* _Task prompt_
Go through the data and copy each line that holds "order".

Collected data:
Lemma deduplicateByUrl_first_occurrences items :
  deduplicateByUrl items = first_occurrences items.
Proof.
  unfold deduplicateByUrl, first_occurrences.
  pose proof (filter_seen_spec ∅ [] items) as H. simpl in H.
  rewrite (left_id_L ∅ (∪)) in H. rewrite H.
  f_equal. apply imap_ext. intros i x _. simpl.
  assert (url x ∈ (∅ : gset url_key) ∨ url x ∈ url <$> take i items ↔
          url x ∈ url <$> take i items) as Hiff by set_solver.
  by rewrite (bool_decide_ext _ _ Hiff).
Qed.

Lemma deduplicateByUrl_sublist items : deduplicateByUrl items `sublist_of` items.
Proof. apply filter_seen_sublist. Qed.

Lemma deduplicateByUrl_NoDup items : NoDup (url <$> deduplicateByUrl items).
Proof. apply filter_seen_NoDup. Qed.

Lemma deduplicateByUrl_keys items k :
  k ∈ url <$> deduplicateByUrl items ↔ k ∈ url <$> items.
Proof. unfold deduplicateByUrl. rewrite filter_seen_keys. set_solver. Qed.

Lemma deduplicateByUrl_id items :
  NoDup (url <$> items) → deduplicateByUrl items = items.
Proof. intros. apply filter_seen_id; [done|set_solver]. Qed.

Lemma deduplicateByUrl_length items :
  length (deduplicateByUrl items) ≤ length items.
Proof. apply sublist_length, deduplicateByUrl_sublist. Qed.
End dedup.

Section dedup_more.
Implicit Types (seen : gset url_key) (items : list SearchRecord).

(** Filtering a concatenation: the second part is filtered with the keys of
    the first part already in the set. *)
Lemma filter_seen_app seen (l1 l2 : list SearchRecord) :
  filter_seen seen (l1 ++ l2) =
  filter_seen seen l1 ++ filter_seen (list_to_set (url <$> l1) ∪ seen) l2.
Proof.
  revert seen. induction l1 as [|x l1 IH]; intros seen; simpl.
  - by rewrite (left_id_L ∅ (∪)).
  - case_bool_decide as Hx; rewrite IH; simpl.
    + f_equal. f_equal. set_solver.
    + f_equal. f_equal. f_equal. set_solver.
Qed.

(** Records whose keys are all in the set are all dropped. *)
Lemma filter_seen_all_seen seen items :
  (∀ k, k ∈ url <$> items → k ∈ seen) → filter_seen seen items = [].
Proof.
  induction items as [|x xs IH]; intros Hs; simpl; [done|].
  rewrite bool_decide_eq_true_2 by (apply Hs; set_solver).
  apply IH. intros k Hk. apply Hs. set_solver.
Qed.

(** No order-preserving selection without a repeated key is longer. *)
Lemma deduplicateByUrl_longest items (ys : list SearchRecord) :
  ys `sublist_of` items → NoDup (url <$> ys) →
  length ys ≤ length (deduplicateByUrl items).
Proof.
  intros Hsub Hnd.
  rewrite <- (length_fmap url ys), <- (length_fmap url (deduplicateByUrl items)).
  apply submseteq_length, NoDup_submseteq; [done|].
  intros k Hk. apply deduplicateByUrl_keys.
  apply list_elem_of_fmap in Hk as (y & -> & Hy).
  apply list_elem_of_fmap. exists y. split; [done|].
  by eapply elem_of_sublist.
Qed.

(** A repeated keyword whose searches return the same records adds nothing. *)
Lemma deduplicateByUrl_twice items :
  deduplicateByUrl (items ++ items) = deduplicateByUrl items.
Proof.
  unfold deduplicateByUrl.
  rewrite filter_seen_app.
  rewrite (filter_seen_all_seen (list_to_set (url <$> items) ∪ ∅) items);
    [by rewrite app_nil_r|].
  intros k Hk. set_solver.
Qed.
End dedup_more.

(** The value [undefined] and the string spelled the same are different keys. *)
Example undefined_is_not_a_string :
  deduplicateByUrl [rec_no_url "x"; rec "undefined"] = [rec_no_url "x"; rec "undefined"].
Proof. reflexivity. Qed.

(** C1. For every array of records, [deduplicateByUrl] returns the records
    whose key does not occur earlier in the array, in their original order: an
    order-preserving selection in which no key repeats and no key of the input
    is lost. Records without [url] share the one key [undefined], so only the
    first of them is kept. On the specification's example
    [a, b, a, c, b] the result is [a, b, c]. *)
Theorem deduplicateByUrl_keeps_first :
  (∀ items : list SearchRecord,
      deduplicateByUrl items = first_occurrences items
      ∧ deduplicateByUrl items `sublist_of` items
      ∧ NoDup (url <$> deduplicateByUrl items)
      ∧ (∀ k, k ∈ url <$> deduplicateByUrl items ↔ k ∈ url <$> items))
  ∧ (∀ (x y : SearchRecord) (l1 l2 : list SearchRecord),
      url x = None → url y = None →
      deduplicateByUrl (l1 ++ x :: l2 ++ [y]) = deduplicateByUrl (l1 ++ x :: l2))
  ∧ deduplicateByUrl [rec_no_url "x"; rec "a"; rec_no_url "y"; rec "a"]
    = [rec_no_url "x"; rec "a"]
  ∧ deduplicateByUrl [rec "a"; rec "b"; rec "a"; rec "c"; rec "b"]
    = [rec "a"; rec "b"; rec "c"].
Proof.
  split; [|split; [|split]].
  - intros items. split; [apply deduplicateByUrl_first_occurrences|].
    split; [apply deduplicateByUrl_sublist|].
    split; [apply deduplicateByUrl_NoDup|apply deduplicateByUrl_keys].
  - intros x y l1 l2 Hx Hy. unfold deduplicateByUrl.
    replace (l1 ++ x :: l2 ++ [y]) with ((l1 ++ x :: l2) ++ [y])
      by (by rewrite <- app_assoc).
    rewrite filter_seen_app. simpl.
    rewrite bool_decide_eq_true_2; [by rewrite app_nil_r|].
    rewrite Hy, <- Hx, fmap_app, fmap_cons. set_solver.
  - reflexivity.
  - reflexivity.
Qed.

(** C3. [deduplicateByUrl] is idempotent. *)
Theorem deduplicateByUrl_idempotent (items : list SearchRecord) :
  deduplicateByUrl (deduplicateByUrl items) = deduplicateByUrl items.
Proof. apply deduplicateByUrl_id, deduplicateByUrl_NoDup. Qed.

(** The loop of [filter] with the callback of [deduplicateByUrl]: the callback
    writes to the set only, the loop to the result only. *)
Lemma filter_from_seen (items seen result : loc) (xs : list SearchRecord) :
  items ≠ seen → items ≠ result → seen ≠ result →
  ∀ (n k : nat) (h : heap) (keys : gset url_key) (out : list SearchRecord),
    h !! items = Some (ArrayObj xs) →
    h !! seen = Some (SetObj keys) →
    h !! result = Some (ArrayObj out) →
    k + n = length xs →
    ∃ h' : heap,
      filter_from (seen_callback seen) items result k n h = Some h'
      ∧ h' !! items = Some (ArrayObj xs)
      ∧ h' !! result = Some (ArrayObj (out ++ filter_seen keys (drop k xs)))
      ∧ ∀ l, l ≠ seen → l ≠ result → h' !! l = h !! l.
Proof.
  intros Hs Hr Hsr. induction n as [|n IH]; intros k h keys out Hitems Hseen Hout Hlen.
  - exists h. simpl. rewrite drop_ge, app_nil_r by lia. done.
  - destruct (lookup_lt_is_Some_2 xs k) as [x Hx]; [lia|].
    simpl. rewrite Hitems, Hx.
    rewrite (drop_S _ _ _ Hx). simpl.
    unfold seen_callback, set_has. rewrite Hseen.
    destruct (bool_decide (url x ∈ keys)).
    + apply (IH (S k) h keys out); [done..|lia].
    + unfold set_add. rewrite Hseen.
      unfold array_push. rewrite lookup_insert_ne, Hout by done.
      destruct (IH (S k)
                  (<[result := ArrayObj (out ++ [x])]>
                     (<[seen := SetObj ({[url x]} ∪ keys)]> h))
                  ({[url x]} ∪ keys) (out ++ [x]))
        as (h' & Hrun & Hi & Ho & Hframe).
      * by rewrite !lookup_insert_ne.
      * by rewrite lookup_insert_ne, lookup_insert_eq.
      * by rewrite lookup_insert_eq.
      * lia.
      * exists h'. split; [done|]. split; [done|].
        split; [by rewrite Ho, <- app_assoc|].
        intros l Hl1 Hl2. by rewrite Hframe, !lookup_insert_ne.
Qed.

(** [filter] alone does not protect the array it reads: with a callback that
    empties that array, the array is empty afterwards. *)
Example array_filter_with_truncating_callback :
  ∃ (result : loc) (h' : heap),
    array_filter (truncating_callback 0) 0 {[ 0 := ArrayObj [rec "a"; rec "b"] ]}
    = Some (result, h')
    ∧ h' !! 0 = Some (ArrayObj [])
    ∧ h' !! result = Some (ArrayObj [rec "a"]).
Proof. eexists _, _. split; [reflexivity|]. split; reflexivity. Qed.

* _Exercise result_
(** No order-preserving selection without a repeated key is longer. *)
    whose key does not occur earlier in the array, in their original order: an
    order-preserving selection in which no key repeats and no key of the input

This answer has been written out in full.